Me: It’s ok. I can’t taste the alcohol though
Her:That’s cause we’re at the gym and its a protein shake
I am not a woman who can exercise with makeup on without ending up looking like a Salvador Dali painting
I know this now
Diary, day 1: I’m in the gang, but the guys didn’t want my mom to join
Day 2: Friendship bracelets don’t count as bling
Day 3: They found my diary. I’m out of the gang
I would like to publicly state my support for Some Sex Marriage.
toothfairy had to leave a note apologizing she couldn’t find the tooth last night despite CLEAR instructions to her customers where the designated tooth pick-up spot is.
I think about wizards and dragons way more than a wizard of 3 small dragons should. Dammit I meant mother of 3 small dragons. Dammit I meant
I can’t believe the tasteless and offensive things some people tweet.
Seriously, I just saw a recipe for homemade mac n cheese.. they only used one kind of cheese😳 and they didn’t put the bread crumble on top!!
If you love someone, let them go.
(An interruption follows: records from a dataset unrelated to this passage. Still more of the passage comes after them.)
(** The trace a code that only fetches leaves in the world. *)
Lemma fetches_run {A : Type} (env : Env) (n : nat) (m : Py A) (w : World) :
  fetches n m ->
  naps (run env m w).2 = naps w /\
  exists urls, requests (run env m w).2 = requests w ++ urls /\
    (length urls <= n)%nat /\
    clock (run env m w).2 = (clock w + length urls)%nat.
Proof.
  intros H. revert w.
  induction H as [n a | n e | n url k _ IH]; intros w; cbn [run snd].
  - split; [reflexivity |]. exists []. rewrite app_nil_r. cbn. repeat split; lia.
  - split; [reflexivity |]. exists []. rewrite app_nil_r. cbn. repeat split; lia.
  - destruct (IH (network env (length (requests w)) url)
                 (tick env (log_request url w))) as (Hn & urls & Hr & Hl & Hc).
    split; [exact Hn |]. exists (url :: urls). rewrite Hr, Hc. cbn.
    rewrite <- app_assoc. repeat split; cbn; lia.
Qed.

Lemma always_run {A : Type} (env : Env) (R : reply -> Prop)
    (Q : A + exn -> Prop) (m : Py A) (w : World) :
  (forall n url, R (network env n url)) -> always R Q m -> Q (run env m w).1.
Proof.
  intros Henv H. revert w.
  induction H as [a Ha | e He | url k _ IH | d k _ IH | k _ IH]; intros w;
    cbn [run fst]; auto.
Qed.

(** One step in the analysis of a checker: reduce the monadic code, go under
    a request, or split on the test that blocks the reduction. *)
Ltac checker_step :=
  cbn [mbind mret Py_bind Py_ret bind try_except session_get];
  repeat match goal with
         | H : is_request_exception ?e = _ |- context [is_request_exception ?e] =>
             rewrite H
         | H : status_code ?r = _ |- context [status_code ?r] => rewrite H
         end;
  cbn [mbind mret Py_bind Py_ret bind try_except Z.eqb Pos.eqb andb orb];
  match goal with
  | |- fetches _ (Ret _) => apply fetches_ret
  | |- fetches _ (Raise _) => apply fetches_raise
  | |- fetches _ (Get _ _) => apply fetches_get; intros [? | ?]
  | |- always _ _ (Ret _) => apply always_ret
  | |- always _ _ (Raise _) => apply always_raise
  | |- always _ _ (Get _ _) =>
      let H := fresh "Hanswer" in
      apply always_get; intros [? | ?] H; cbn in H; try contradiction
  | |- _ => case_match
  end.

Lemma check_generic_fetches (tpl u : string) : fetches 1 (check_generic tpl u).
Proof. unfold check_generic. repeat checker_step. Qed.

Lemma check_gitlab_fetches (u : string) : fetches 1 (check_gitlab u).
Proof. unfold check_gitlab. repeat checker_step. Qed.

Lemma assoc_elem_of {V : Type} (k : string) (d : list (string * V)) (v : V) :
  assoc k d = Some v -> (k, v) ∈ d.
Proof.
  induction d as [| [k' v'] d IH]; cbn; [discriminate |].
  destruct (String.eqb_spec k k') as [-> | _].
  - intros [= ->]. left.
  - intros H. right. apply IH, H.
Qed.

(** Proving a property of every entry of the registry, entry by entry. *)
Ltac each_checker tac :=
  unfold PLATFORM_CHECKERS;
  repeat (apply Forall_cons_2; [intros ?u; cbn [fst snd]; tac |]);
  apply Forall_nil_2.

Ltac unfold_checkers :=
  unfold check_github, check_gitlab, check_reddit, check_stackoverflow,
    check_tiktok, check_youtube, check_steam, check_instagram, check_x,
    check_hackernews, check_linkedin, check_generic, r_json, py_get,
    Exception, RequestException.

Lemma registry_fetches :
  Forall (fun pc => forall u, fetches 2 (pc.2 u)) PLATFORM_CHECKERS.
Proof.
  each_checker ltac:(unfold_checkers; repeat checker_step).
Qed.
If they come back with snacks, it was always meant to be 🖤
My incontinence jokes are much like the instructions on the side of my chamber pot.
Piss, Pour.
I only attract psychopaths. If you’ve ever had a crush on me, find a therapist.
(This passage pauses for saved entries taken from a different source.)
(** * PSL to MTD reconciliation: the normalisation and box-assignment engine

    A shallow embedding of [app.py]: column resolution ([_find_col]), value
    coercion ([_to_float]), VAT-code normalisation ([normalise_vat_code]),
    source-type detection ([detect_source_type]), record extraction
    ([parse_excel]) and box aggregation ([assign_boxes]).

    Conventions of the embedding.
    - A Python [str] is a [string] whose characters are the code points
      U+0000..U+00FF (Latin-1); the character tables below are Python's
      on that range.
    - A Python [float] is a primitive binary64 [float]; [+] is [PrimFloat.add]
      and [==] is [PrimFloat.eqb].
    - A [dict] whose iteration order matters is an association list in
      insertion order.
    - An exception is [None] in an [option]; [try/except] is a [match]. *)

From Stdlib Require Import Bool List ZArith Lia Ascii String Permutation.
From Stdlib Require Import DecimalString.
From Stdlib Require Import Floats.
Import ListNotations.

Open Scope list_scope.
Open Scope string_scope.

Set Warnings "-inexact-float".

(** ** Python string primitives *)

Module PyStr.

Definition code (c : ascii) : N := N_of_ascii c.

Definition in_range (lo hi : N) (c : ascii) : bool :=
  (N.leb lo (code c) && N.leb (code c) hi)%bool.

(** [str.isspace] on one character. *)
Definition isspace (c : ascii) : bool :=
  in_range 9 13 c || in_range 28 32 c || N.eqb (code c) 133 || N.eqb (code c) 160.

(** [str.lower] on one character. *)
Definition lower_char (c : ascii) : ascii :=
  if in_range 65 90 c || (in_range 192 222 c && negb (N.eqb (code c) 215))
  then ascii_of_N (code c + 32)
  else c.

(** [s.lower()] *)
Fixpoint lower (s : string) : string :=
  match s with
  | EmptyString => EmptyString
  | String c s' => String (lower_char c) (lower s')
  end.

(** [s.lstrip()] *)
Fixpoint lstrip (s : string) : string :=
  match s with
  | EmptyString => EmptyString
  | String c s' => if isspace c then lstrip s' else s
  end.

(** [s.rstrip()]: a character is kept when it is not a space or when
    something is kept after it. *)
Fixpoint rstrip (s : string) : string :=
  match s with
  | EmptyString => EmptyString
  | String c s' =>
      match rstrip s' with
      | EmptyString => if isspace c then EmptyString else String c EmptyString
      | r => String c r
      end
  end.

(** [s.strip()] *)
Definition strip (s : string) : string := rstrip (lstrip s).

(** [s.startswith(p)] *)
Fixpoint startswith (p s : string) : bool :=
  match p, s with
  | EmptyString, _ => true
  | String _ _, EmptyString => false
  | String a p', String b s' => Ascii.eqb a b && startswith p' s'
  end.

(** [needle in hay] *)
Fixpoint contains (needle hay : string) : bool :=
  startswith needle hay ||
  match hay with
  | EmptyString => false
  | String _ hay' => contains needle hay'
  end.

(** [s.replace(",", "")] *)
Fixpoint remove_commas (s : string) : string :=
  match s with
  | EmptyString => EmptyString
  | String c s' =>
      if Ascii.eqb c "," then remove_commas s' else String c (remove_commas s')
  end.

(** [s[:n]] *)
Fixpoint take (n : nat) (s : string) : string :=
  match n, s with
  | O, _ => EmptyString
  | S _, EmptyString => EmptyString
  | S n', String c s' => String c (take n' s')
  end.

(** [s[n:]] *)
Fixpoint drop (n : nat) (s : string) : string :=
  match n, s with
  | O, _ => s
  | S _, EmptyString => EmptyString
  | S n', String _ s' => drop n' s'
  end.

(** [re.sub(r"\s+", " ", s)]: every maximal run of spaces becomes one
    blank. [in_run] tells that the previous character was a space. *)
Fixpoint collapse_ws_from (in_run : bool) (s : string) : string :=
  match s with
  | EmptyString => EmptyString
  | String c s' =>
      if isspace c
      then if in_run then collapse_ws_from true s'
           else String " " (collapse_ws_from true s')
      else String c (collapse_ws_from false s')
  end.

Definition collapse_ws (s : string) : string := collapse_ws_from false s.

End PyStr.

(** ** An insertion-ordered dictionary with string keys *)

Module Dict.

Section Ops.
Context {V : Type}.

Definition t := list (string * V).

(** [d.get(k)] *)
Fixpoint get (k : string) (d : t) : option V :=
  match d with
  | [] => None
  | (k', v) :: d' => if String.eqb k' k then Some v else get k d'
  end.

(** [k in d] *)
Definition mem (k : string) (d : t) : bool :=
  match get k d with Some _ => true | None => false end.

(** [d[k] = v]: an existing key keeps its place, a new one goes last. *)
Fixpoint set (k : string) (v : V) (d : t) : t :=
  match d with
  | [] => [(k, v)]
  | (k', v') :: d' =>
      if String.eqb k' k then (k', v) :: d' else (k', v') :: set k v d'
  end.

Definition keys (d : t) : list string := map fst d.
End Ops.

Arguments t : clear implicits.

End Dict.

(** ** Python floats: [float(str)], [float(int)] and the cell values of a sheet *)

Module PyFloat.

Import PyStr.
Local Open Scope Z_scope.

Definition is_digit (c : ascii) : bool := in_range 48 57 c.

Definition digit_val (c : ascii) : Z := Z.of_N (code c) - 48.

(** The digits at the head of [s], and what follows them. *)
Fixpoint span_digits (s : string) : string * string :=
  match s with
  | EmptyString => (EmptyString, EmptyString)
  | String c s' =>
      if is_digit c
      then let '(ds, r) := span_digits s' in (String c ds, r)
      else (EmptyString, s)
  end.

Fixpoint Z_of_digits (acc : Z) (ds : string) : Z :=
  match ds with
  | EmptyString => acc
  | String c ds' => Z_of_digits (10 * acc + digit_val c) ds'
  end.

(** Underscores are dropped when each one stands between two digits; any
    other underscore is a [ValueError]. [prev] is the character before [s]. *)
Fixpoint drop_underscores (prev : option ascii) (s : string) : option string :=
  let prev_digit := match prev with Some p => is_digit p | None => false end in
  let prev_under := match prev with Some p => Ascii.eqb p "_" | None => false end in
  match s with
  | EmptyString => if prev_under then None else Some EmptyString
  | String c s' =>
      if Ascii.eqb c "_"
      then if prev_digit then drop_underscores (Some c) s' else None
      else if prev_under && negb (is_digit c) then None
           else option_map (String c) (drop_underscores (Some c) s')
  end.

(** An optional sign: [true] for [-]. *)
Definition read_sign (s : string) : bool * string :=
  match s with
  | String c s' =>
      if Ascii.eqb c "-" then (true, s')
      else if Ascii.eqb c "+" then (false, s')
      else (false, s)
  | EmptyString => (false, s)
  end.
(** [category_subreddits] of [_get_community_trends]. *)
Definition category_subreddits : list (string * list string) := [
  ("AI", ["r/artificial"; "r/MachineLearning"]);
  ("Technology", ["r/technology"; "r/programming"]);
  ("Business", ["r/business"; "r/startups"]);
  ("Science", ["r/science"; "r/Physics"]);
  ("Data Science", ["r/datascience"; "r/learnmachinelearning"])]%string.

Definition subreddits_of (category : string) : list string :=
  get_default (dict_get category_subreddits category) [("r/" ++ lower category)%string].

(** A scraped Reddit article dict. *)
Record reddit_post := mkPost {
  rp_title : option string;
  rp_score : option Q;
  rp_points : option Q;
  rp_source : option string
}.

Section Fetch.
(** [round(x, 1)] on floats. *)
Variable round1 : Q -> Q.
(** [list(interest_data['data'][keyword].values())] for the call
    [get_interest_over_time([keyword], timeframe='now 7-d')]; [None] when the
    result is empty or lacks the keyword, when the series is empty, or when
    the call raises (the [except] continues with the next keyword). *)
Variable interest_values : string -> option (list Q).
(** [scrape_reddit_url(url, max_items=10)]; [None] when it raises. *)
Variable scrape_reddit_url : string -> option (list reddit_post).
(** * VPManager: virtual-process topology of the NEST kernel

    A shallow embedding of [nestkernel/vp_manager.cpp] and the properties of
    its partition functions, its VP/thread mappings, its reconfiguration
    guard ([VPManager::set_status]) and the other members ([init], [reset],
    [set_num_threads], [get_status]). *)

From Stdlib Require Import ZArith Lia Bool.
From stdpp Require Import base gmap strings list.

Local Open Scope Z_scope.

(** ** Integers

    [vp_manager.cpp] computes with [long], [int], [nest::thread] and
    [nest::index].  C++ division and remainder truncate towards zero, which is
    [Z.quot] and [Z.rem]. *)

(** Modelled from the spec: the typedef [nest::thread] (declared in nest.h,
    which is not among the sources).  The spec asks for "an integer width
    sufficient for tens of thousands of processes × threads", so values are
    unbounded integers and no wrap-around is modelled. *)
Definition thread : Type := Z.

(** Modelled from the spec: the typedef [nest::index] (declared in nest.h,
    which is not among the sources); "GlobalId: non-negative integer". *)
Definition index : Type := Z.

Definition cdiv (a b : Z) : Z := Z.quot a b.
Definition cmod (a b : Z) : Z := Z.rem a b.

Infix "/c" := cdiv (at level 40, left associativity) : Z_scope.
Infix "%c" := cmod (at level 40, left associativity) : Z_scope.

(** ** The collaborators [VPManager] reads

    Only the queries made by [vp_manager.cpp] appear; each field carries the
    name of the member or accessor the source calls. *)

Record ConnectionManager := {
  has_user_prototypes : bool;
  get_user_set_delay_extrema : bool
}.

Record Network := {
  size : Z;                       (* Network::size() *)
  models_size : Z;                (* models_.size() *)
  pristine_models_size : Z;       (* pristine_models_.size() *)
  connection_manager_ : ConnectionManager;
  get_simulated : bool;
  model_defaults_modified : bool;
  n_sim_procs_ : Z;
  n_rec_procs_ : Z
}.

Record Communicator := {
  get_num_processes : Z;
  get_rank : Z
}.

(** ** The manager's own fields *)

Record VPManager := {
  force_singlethreading_ : bool;
  n_threads_ : Z
}.

(** [VPManager::VPManager()] *)
Definition VPManager_ctor : VPManager :=
  {| force_singlethreading_ := false; n_threads_ := 1 |}.
(** [item.collapsedData.push(val); item.collapsedData = sort(...).desc(...)] *)
Definition collapse (val : PL.t) (item : GP.t) : GP.t :=
  {| GP.collapsedData :=
       sort_desc (fun p => PL.unixTime (PL.stake p))
                 (GP.collapsedData item ++ [val]);
     GP.id := GP.id item;
     GP.positionId := GP.positionId item;
     GP.poolId := GP.poolId item;
     GP.symbol := GP.symbol item;
     GP.apr := GP.apr item;
     GP.insuranceStart := GP.insuranceStart item;
     GP.coverageDecPercent := GP.coverageDecPercent item;
     GP.fullCoverage := GP.fullCoverage item;
     GP.pendingReserveReward := GP.pendingReserveReward item;
     GP.stake := GP.stake item;
     GP.fullyProtected := GP.fullyProtected item;
     GP.protectedAmount := GP.protectedAmount item;
     GP.roi := GP.roi item;
     GP.fees := GP.fees item |}.

(** What the two trailing [if]s of the callback do to [item]. *)
Definition touch (arr : list PL.t) (val : PL.t) (item : GP.t) : GP.t :=
  let filtered :=
    filtered_of arr (PL.poolId (PL.stake val)) (PL.symbol (PL.stake val)) in
  let item := earlier_insurance val item in
  if (1 <? length filtered)%nat then collapse val item else item.

(** The state of the reduction.  [acc] is the array being built; [obj]
    is the [Map] from ids to the objects of [acc].  An object is held by
    both, so [obj] maps an id to the index of its object in [acc], and a
    field assignment through either is an [alter] at that index. *)
Definition state : Type := gmap string nat * list GP.t.

(** The reducer [(acc, val) => { ... }], closed over [obj] and [arr]. *)
Definition reducer (arr : list PL.t) (st : state) (val : PL.t) : result state :=
  let '(obj, acc) := st in
  let id := id_of val in
  let! found :=
    match obj !! id with
    | Some i => Ok (obj, acc, i)
    | None =>
        let! item := new_item arr val in
        Ok (<[id := length acc]> obj, acc ++ [item], length acc)
    end in
  let '(obj, acc, i) := found in
  Ok (obj, alter (touch arr val) i acc).

(** [arr[0].pendingReserveReward] is evaluated for the [console.log]
    before anything else: [arr[0]] is [undefined] on the empty array. *)
Definition groupPositionsArray (arr : list PL.t) : result (list GP.t) :=
  match arr with
  | [] => Throw TypeError
  | _ :: _ =>
      let! st := reduceM (reducer arr) arr (∅, []) in
      Ok (snd st)
  end.

End GroupPositions.

(** ** calculatePriceDeviationTooHigh *)

Definition oneMillion : BigNumber := ofZ 1000000.

Definition calculatePriceDeviationTooHigh
  (averageRate primaryReserveBalance secondaryReserveBalance
   averageRateMaxDeviation : BigNumber) : bool :=
  let spotRate := dividedBy primaryReserveBalance secondaryReserveBalance in
  let averageRateMaxDeviationBase := minus oneMillion averageRateMaxDeviation in
  let threshold := dividedBy averageRate spotRate in
  let withinLowerThreshold :=
    isGreaterThan threshold (dividedBy averageRateMaxDeviationBase oneMillion) in
  let withinHigherThreshold :=
    isGreaterThan (dividedBy oneMillion averageRateMaxDeviationBase) threshold in
  let priceDeviationTooHigh := negb (withinLowerThreshold && withinHigherThreshold) in
  priceDeviationTooHigh.

(** ** calculateLimits *)

Record Limits : Type := {
  bntLimitWei : string;
  tknLimitWei : BigNumber
}.

Section CalculateLimits.

(** [new BigNumber(s)] for a string [s]: the constructor of bignumber.js. *)
Variable new_BigNumber : string -> BigNumber.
“Wow! Go show your mommy!” -what I say to any child talking to me for more than 11 seconds.
“WELL MAYBE IF YOU DIDN’T CALL THEM THROW PILLOWS!”
*I yell as I’m being escorted out of Bed Bath & Beyond…
i dont like how monkeys have taken ownership of the whole banana thing. i bet i like bananas almost as much as they do
Saying “let me show you how it’s done”
– arrogant
– condescending
– vibe killerSaying “this is how we do it”
– it’s Friday night and I feel alright
– the party’s here on the west side
– so I reach for my 40 and I turn it up
– designated driver take the keys to my truck
My daughter is grounded for eternity and she just asked me the life expectancy of an adult male who smokes cigarettes and drinks too much coffee…
[slamming back a whole creme egg without chewing, foil and all, in front of a horrified shopkeeper] another
Back in my day we didn’t have excessive heat warnings. We just melted into puddles and reformed when it cooled down.
8yo: “I’ve put my tooth in my room but I’m not saying where – it is to see if the tooth fairy is real or not” – this shit just got real
there is no need for awkward apologies if you walk in on someone and they’re naked, just say “haha saw your doodle” and walk off. simples
[dog catches me bringing a box of fireworks in the house]
Me: Oh hey buddy, this isn’t what it looks like, okay.
Why is it PIZZERIA and not PIZZARIA?
– my brain at 2:00 am
Interviewer: What were you doing during this two-year gap on your résumé?
Me: Downloading a software upgrade on my iPhone.
Early to bed, early to rise makes a man healthy, wealthy and still want to take a nap by noon.
Boss [handing me a memo that says N O T I C E at the top]: Have you seen this yet?
Me: Yep.
Boss: What do you think?
Me [giving the memo another feel]: Haha it definitely isn’t.
Can people I follow stop disagreeing with each other? I depend on you lot to tell me what to think.